填七
設平面上有\(\Delta ABC\)與\(\Delta PQR\),若\(2\vec{PA}+\vec{PB}+\vec{PC}=\vec{BC}\),\(\vec{QA}+3\vec{QB}+\vec{QC}=\vec{CA}\),\(\vec{RA}+\vec{RB}+4\vec{RC}=\vec{AB}\),求\(\Delta PQR\)與\(\Delta ABC\)之面積比值 。
[解答]
可能太簡單,乏人問津,小弟自告奮勇。
\(2\overrightarrow{PA}+\overrightarrow{PB}+\overrightarrow{PC}=\overrightarrow{BC}\)
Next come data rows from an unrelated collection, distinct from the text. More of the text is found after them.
(** The reader acknowledges. *)
Lemma ack_leads down m rd state (w : W) : delivering m m rd state -> m < blocks ->
  round_leads m m rd (down = true)
    (let '(state', w') := handle_r_block state 0xA2 w in (listen rd down (new_frames w w'), state', w')).
Proof.
  intros (Hd & Hrd & Hr0 & Hmr & Hmb & _) Hr. unfold handle_r_block.
  change (zf_transport_nfc_is_r_nack_block 0xA2) with false. cbv iota.
  rewrite (da_active _ _ Hd). replace (m <? blocks) with true by (symmetry; apply Z.ltb_lt; lia).
  destruct (send_next m state w Hd ltac:(lia)) as (sent & s1 & w1 & Es & Ht & Hs).
  unfold bind. rewrite Es. cbv beta iota. unfold ret. destruct sent.
  - destruct Hs as (Hd1 & frame & En & Hb). rewrite En. cbn [listen]. destruct down.
    + destruct (receive_new m rd frame Hrd ltac:(lia) Hb) as [K1 K2].
      exists (m + 1), (m + 1). cbn [fst snd]. rewrite K2. split; [split_and!; done || lia|]. split_and!; done || lia.
    + exists (m + 1), m. cbn [fst snd rd_nak].
      split; [split_and!; try done; try lia; by apply reader_timeout|]. split_and!; done || lia.
  - destruct Hs as [Hd1 En]. rewrite En. cbn [listen].
    apply leads_timeout with m; [by split_and!; done || lia|lia|intros Htr; by specialize (Ht Htr)].
Qed.

(** A round of an unfinished delivery. *)
Lemma round_keeps up down m r rd state (w : W) : delivering m r rd state -> r < blocks ->
  round_leads m r rd (up = true /\ down = true) (round up down rd state w).
Proof.
  intros Hdel Hr. pose proof Hdel as (_ & Hrd & Hr0 & Hmr & _ & Hnak). unfold round.
  assert (Edone : rd_done rd = false) by (rewrite (ra_done _ _ Hrd); apply Z.eqb_neq; lia). rewrite Edone.
  destruct up; [|by apply leads_timeout with m; [|lia|intros _ [? _]]].
  assert (Hw : forall result, round_leads m r rd (down = true) result ->
    round_leads m r rd (true = true /\ down = true) result).
  { intros result (m' & r' & H1 & H2 & H3 & H4). exists m', r'. split_and!; try done. intros Ht [_ Hdn]. by apply H4. }
  apply Hw. unfold reader_block. destruct (rd_nak rd) eqn:Enak; [by apply nak_leads|].
  specialize (Hnak eq_refl). subst r. by apply ack_leads.
Qed.

Lemma rounds_done rs rd state (w : W) : rd_done rd = true -> rounds rs rd state w = (rd, state, w).
Proof.
  intros H. induction rs as [|[up down] rs IH]; [done|]. cbn [rounds]. unfold round. rewrite H. exact IH.
Qed.

Lemma rounds_keep rs m r rd state (w : W) : delivering m r rd state ->
  exists m' r' rd' state' w', rounds rs rd state w = (rd', state', w') /\ delivering m' r' rd' state' /\
    m <= m' /\ r <= r'.
Proof.
  revert m r rd state w. induction rs as [|[up down] rs IH]; intros m r rd state w Hdel.
  { exists m, r, rd, state, w. split; [done|]. split; [done|]. lia. }
  pose proof Hdel as (_ & Hrd & _ & Hmr & Hmb & _).
  destruct (Z.eqb_spec r blocks) as [E|E].
  { rewrite rounds_done by (rewrite (ra_done _ _ Hrd); by apply Z.eqb_eq).
    exists m, r, rd, state, w. split; [done|]. split; [done|]. lia. }
  destruct (round_keeps up down m r rd state w Hdel) as (m1 & r1 & H1 & Hm & Hr & _);
    [destruct Hdel as (_ & _ & ? & _); lia|].
  cbn [rounds]. destruct (round up down rd state w) as [[rd1 s1] w1]. cbn [fst snd] in H1. destruct (IH m1 r1 rd1 s1 w1 H1) as (m2 & r2 & rd2 & s2 & w2 & E2 & H2 & Hm2 & Hr2).
  exists m2, r2, rd2, s2, w2. split; [done|]. split; [done|]. lia.
Qed.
\(\overrightarrow{QA}+3\overrightarrow{QB}+\overrightarrow{QC}=\overrightarrow{CA}\)
\(\overrightarrow{RA}+\overrightarrow{RB}+4\overrightarrow{RC}=\overrightarrow{AB}\)
\(2\overrightarrow{PA}+\overrightarrow{PB}=\overrightarrow{BC}-\overrightarrow{PC}\)
\(3\overrightarrow{QB}+\overrightarrow{QC}=\overrightarrow{CA}-\overrightarrow{QA}\)
\(\overrightarrow{RA}+4\overrightarrow{RC}=\overrightarrow{AB}-\overrightarrow{RB}\)
\(2\overrightarrow{PA}+\overrightarrow{PB}=\overrightarrow{BP}\)
\(3\overrightarrow{QB}+\overrightarrow{QC}=\overrightarrow{CQ}\)
\(\overrightarrow{RA}+4\overrightarrow{RC}=\overrightarrow{AR}\)
\(\overrightarrow{PA}=\overrightarrow{BP}\)
\(3\overrightarrow{QB}=2\overrightarrow{CQ}\)
\(2\overrightarrow{RC}=\overrightarrow{AR}\)
....能找到P在\(\overline{AB}\)上,且\(\overline{AP}:\overline{PB}=1:1\)
Q在\(\overline{BC}\)上,\(\overline{BQ}:\overline{QC}=2:3\)
R在\(\overline{AC}\)上,\(\overline{AR}:\overline{RC}=2:1\)
方能找到\(\Delta PQR:\Delta ABC\)的比值了。